Nvidia (NVDA) stock tanked on Monday, falling more than 17% and losing nearly $600 billion off its market cap as investors digested the growing popularity of a new cost-effective artificial intelligence model from the Chinese startup DeepSeek.
But retail investors bought the dip. Data from VandaTrack shows retail investors bought more than $562 million of the name on Monday, the largest single-day inflow into the stock in VandaTrack’s data. On Tuesday, as the stock rebounded and rose roughly 9%, there was once again a large swath of retail buying totaling nearly $360 million. Across the two days of chaotic market action, retail investors sent more than $920 million into shares of Nvidia.
Wall Street strategists largely agreed with retail investors’ bullish outlook on the name.
“We think this is probably going to end up a ‘buy the dip’ Nvidia moment,” Fundstrat head of Research Tom Lee said in a video to clients on Monday night.
Bank of America research analyst Vivek Arya provided similar sentiment in a note to clients on Wednesday, saying the recent drawdown in Nvidia, Broadcom (AVGO), and Marvell (MRVL) provided an “enhanced [buying] opportunity.”

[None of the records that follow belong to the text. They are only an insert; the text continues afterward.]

(* ===== verification/Filter.v ===== *)
(** * Filter: plugins that change the values of keys

    What the plugins [base64], [ccode], [hexcode] and [null] share: the loop over
    the keys of a keyset, here with its invariant, and the decoding of
    hexadecimal digits. *)
From S2P Require Export Env KeySets MetaFacts.
#[local] Open Scope elektra_scope.

(** [while ((cur = ksNext (ks)) != 0) body], where [body] changes variables. *)
Fixpoint each_key {R : Rec} {A} (fuel : nat) (ks : ptr) (body : A -> loc -> M A) (a : A) : M A :=
  match fuel with
  | O => nofuel
  | S n =>
      cur <- ksNext ks;;
      match cur with
      | None => ret a
      | Some c => a <- body a c;; each_key n ks body a
      end
  end.

Definition for_each {R : Rec} {A} (ks : ptr) (body : A -> loc -> M A) (a : A) : M A :=
  ksRewind ks;; fuel <- ks_turns ks;; each_key fuel ks body a.

(** [I i] holds before the [i]th turn, wherever the cursor of the keyset is.  The body
    leaves the keyset alone. *)
Section Loop.
Context {R : Rec} {A : Type} (body : A -> loc -> M A) (l : loc) (ls : list loc).
Context (I : nat -> A -> gmap loc Key -> gmap loc KeySet -> Prop).
Hypothesis Hcursor : forall i a K S s c j, S !! l = Some s -> I i a K S -> I i a K (<[l := ks_with_cursor s c j]> S).
Hypothesis Hbody : forall i x a K S, ls !! i = Some x -> I i a K S ->
  wp (body a x) (fun a' h => I (Datatypes.S i) a' (h_keys h) (h_sets h) /\ h_sets h !! l = S !! l) (mkHeap K S).

Definition looped (a : A) (h : heap) : Prop :=
  I (length ls) a (h_keys h) (h_sets h) /\ exists s', h_sets h !! l = Some s' /\ ks_rep s' ls.

Lemma each_key_loop fuel K S s a i :
  S !! l = Some s -> ks_rep s ls -> before s i -> i <= length ls -> length ls - i < fuel -> I i a K S ->
  wp (each_key fuel (Some l) body a) looped (mkHeap K S).
Proof.
  revert K S s a i. induction fuel as [|fuel IH]; intros K S s a i Hs Hrep Hb Hi Hf HI; [lia|].
  pose proof (before_next _ _ Hb) as [Hnx Hcu]. cbn [each_key]. apply wp_bind.
  eapply ksNext_spec; [done|done| | |].
  { unfold cursor_ok. rewrite (rep_size _ _ Hrep). lia. }
  - intros Hc. assert (after_next s ls = ks_with_cursor s (ls !! i) i) as E.
    { unfold after_next. rewrite Hnx. by assert ((length ls <=? ks_current s) = false) as -> by (apply Nat.leb_gt; lia). }
    rewrite Hnx, E. destruct (ls !! i) as [x|] eqn:Hx.
    + apply lookup_lt_Some in Hx as Hlt.
      wcall (Hbody i x a); [done|by apply Hcursor|]. intros a' [K' S'] [HI' HS]. simpl in *. rewrite lookup_insert_eq in HS.
      eapply (IH K' S' _ a' (Datatypes.S i)); [done|by apply ks_rep_cursor|done|lia|lia|done].
    + apply lookup_ge_None in Hx. assert (i = length ls) as -> by lia. wsteps. split; [by apply Hcursor|].
      eexists. split; [apply lookup_insert_eq|]. by apply ks_rep_cursor.
  - intros Hc. wsteps. assert (i = length ls) as -> by lia. split; [done|]. by exists s.
Qed.

Lemma for_each_loop K S s a :
  S !! l = Some s -> ks_rep s ls -> I 0 a K S -> wp (for_each (Some l) body a) looped (mkHeap K S).
Proof.
  intros Hs Hrep HI. unfold for_each. apply wp_bind. eapply ksRewind_spec; [done|]. unfold ks_turns. do 2 wstep.
  cbn [ks_size ks_with_cursor]. rewrite (rep_size _ _ Hrep). wstep.
  eapply (each_key_loop _ _ _ _ a 0); [apply lookup_insert_eq|by apply ks_rep_cursor|done|lia|lia|by apply Hcursor].
Qed.
End Loop.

The team behind DeepSeek, the artificial intelligence model maker, claimed that its new AI model uses cheaper chips and less data. Investors grew concerned this could hurt future AI chip sales for a company like Nvidia as well as bring into question the dominance of US hyperscalers in the market. It could also challenge a consistent trend in the bull market of Nvidia and other Big Tech companies seeing their earnings estimates revised higher.
Bernstein’s Stacy Rasgon told Yahoo Finance’s Seana Smith the DeepSeek-driven sell-off was “overblown.” Rasgon added that the new developments don’t spell out “doomsday for AI infrastructure.”